* _Work instruction_:
Pull out every line below that contains the word "with".

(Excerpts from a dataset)
(** * Level2ProductView: sweep geometry and colour look-up table

    A shallow embedding of
    [scwx-qt/source/scwx/qt/view/level2_product_view.cpp]
    ([Level2ProductView::ComputeSweep], [Level2ProductView::UpdateColorTable]
    and the accessors around them), followed by the properties of the two
    routines.

    Conventions of the embedding:
    - a fixed-width C++ integer is a [Z] with its wrap-around written out
      ([to_u8], [to_u16], [to_u32], [to_i8], [to_size]);
    - [float] is IEEE-754 binary32, through the parameterised operations of
      [SpecFloat] at precision 24 and exponent bound 128;
    - a [std::vector] is a [list]; [v[i]] is unchecked in C++, so a read or a
      write out of range is undefined behaviour and is reported as a [Fault];
    - a [std::shared_ptr] that may be null is an [option]; a dereference of a
      null pointer is a [Fault];
    - a loop whose termination depends on the input runs on [fuel];
    - log records of warning level and Qt signals are appended to a trace. *)

From Stdlib Require Import ZArith Lia Bool.
From Stdlib Require Import Floats.SpecFloat.
From stdpp Require Import base tactics option list.

Local Open Scope Z_scope.

(** ** Fixed-width integers *)

Module Cxx.

Definition to_u8 (z : Z) : Z := z mod 2 ^ 8.
Definition to_u16 (z : Z) : Z := z mod 2 ^ 16.
Definition to_u32 (z : Z) : Z := z mod 2 ^ 32.
(** [size_t] of an LP64 / LLP64 target. *)
Definition to_size (z : Z) : Z := z mod 2 ^ 64.
Definition to_i8 (z : Z) : Z := (z + 2 ^ 7) mod 2 ^ 8 - 2 ^ 7.

(** [std::clamp(v, lo, hi)]. *)
Definition clamp (v lo hi : Z) : Z :=
  if v <? lo then lo else if hi <? v then hi else v.

(** Ways in which a run leaves defined behaviour. *)
Inductive fault : Type :=
| NullDereference
| OutOfRangeRead
| OutOfRangeWrite.

(** Outcome of a run: a value, undefined behaviour, or a loop that was
    still running when the fuel ran out. *)
Inductive result (A : Type) : Type :=
| Done (a : A)
| Fault (f : fault)
| OutOfFuel.
Arguments Done {A} a.
Arguments Fault {A} f.
Arguments OutOfFuel {A}.

Definition bind {A B : Type} (r : result A) (k : A -> result B) : result B :=
  match r with
  | Done a => k a
  | Fault f => Fault f
  | OutOfFuel => OutOfFuel
  end.

(** [*ptr] on a [shared_ptr]. *)
Definition deref {A : Type} (ptr : option A) : result A :=
  match ptr with
  | Some a => Done a
  | None => Fault NullDereference
  end.

(** [v[i]] as an rvalue. *)
Definition vec_at {A : Type} (v : list A) (i : Z) : result A :=
  if i <? 0 then Fault OutOfRangeRead
  else match v !! Z.to_nat i with
       | Some a => Done a
       | None => Fault OutOfRangeRead
       end.

(** [v[i] = x] with [i] a [size_t]. *)
Definition vec_set {A : Type} (v : list A) (i : nat) (x : A) : result (list A) :=
  if decide (i < length v)%nat then Done (<[i := x]> v)
  else Fault OutOfRangeWrite.

(** [boost::irange<uint16_t>(first, last)]: the half-open range
    [first, last), empty when [last <= first]. *)
Definition irange (first last : Z) : list Z := seqZ first (last - first).

End Cxx.

Import Cxx.

#[global] Instance result_bind : MBind result :=
  fun A B k r => bind r k.
#[global] Instance result_ret : MRet result := @Done.

(** ** Single-precision floating point *)

Module Float32.

Definition prec : Z := 24.
Definition emax : Z := 128.

Definition float : Type := spec_float.

Definition zero : float := S754_zero false.

(** Conversion of an integer to [float] (round to nearest even). *)
Definition of_Z (z : Z) : float := binary_normalize prec emax z 0 false.

Definition add : float -> float -> float := SFadd prec emax.
Definition sub : float -> float -> float := SFsub prec emax.
Definition mul : float -> float -> float := SFmul prec emax.
Definition div : float -> float -> float := SFdiv prec emax.

(** [operator==] on floats: a NaN differs from everything, the two zeros
    are equal. *)
Definition eqb : float -> float -> bool := SFeqb.

(** Whether a float is a NaN. *)
Definition isnan (x : float) : bool :=
  match x with
  | S754_nan => true
  | _ => false
  end.

Definition LONG_MIN : Z := - 2 ^ 63.
Definition LONG_MAX : Z := 2 ^ 63 - 1.

(** The integer nearest to a finite [m * 2 ^ e], halfway cases away from
    zero. *)
Definition round_half_away (s : bool) (m : positive) (e : Z) : Z :=
  let a :=
    if 0 <=? e then Z.pos m * 2 ^ e
    else
      let d := 2 ^ (- e) in
      let q := Z.pos m / d in
      let r := Z.pos m mod d in
      if d <=? 2 * r then q + 1 else q in
  if s then - a else a.

(** [std::lroundf].  The C standard leaves the result unspecified when the
    rounded value does not fit a [long] (also for an infinity or a NaN);
    the value used here is the one an x86-64 conversion yields, [LONG_MIN].
    Every use below converts the result to [uint16_t], under which this
    choice and the exact integer agree (both give 0). *)
Definition lroundf (x : float) : Z :=
  match x with
  | S754_zero _ => 0
  | S754_finite s m e =>
      let z := round_half_away s m e in
      if (LONG_MIN <=? z) && (z <=? LONG_MAX) then z else LONG_MIN
  | S754_infinity _ | S754_nan => LONG_MIN
  end.

End Float32.

Abbreviation float := Float32.float.

(** ** Data model (the parts of [wsr88d::rda] and [common] read by the view) *)

Inductive DataBlockType : Type :=
| MomentRef | MomentVel | MomentSw | MomentZdr | MomentPhi | MomentRho
| MomentCfp | Unknown.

* _Expected answer_:
    - a fixed-width C++ integer is a [Z] with its wrap-around written out
  match r with
  match ptr with
  else match v !! Z.to_nat i with
(** [v[i] = x] with [i] a [size_t]. *)
  match x with
  match x with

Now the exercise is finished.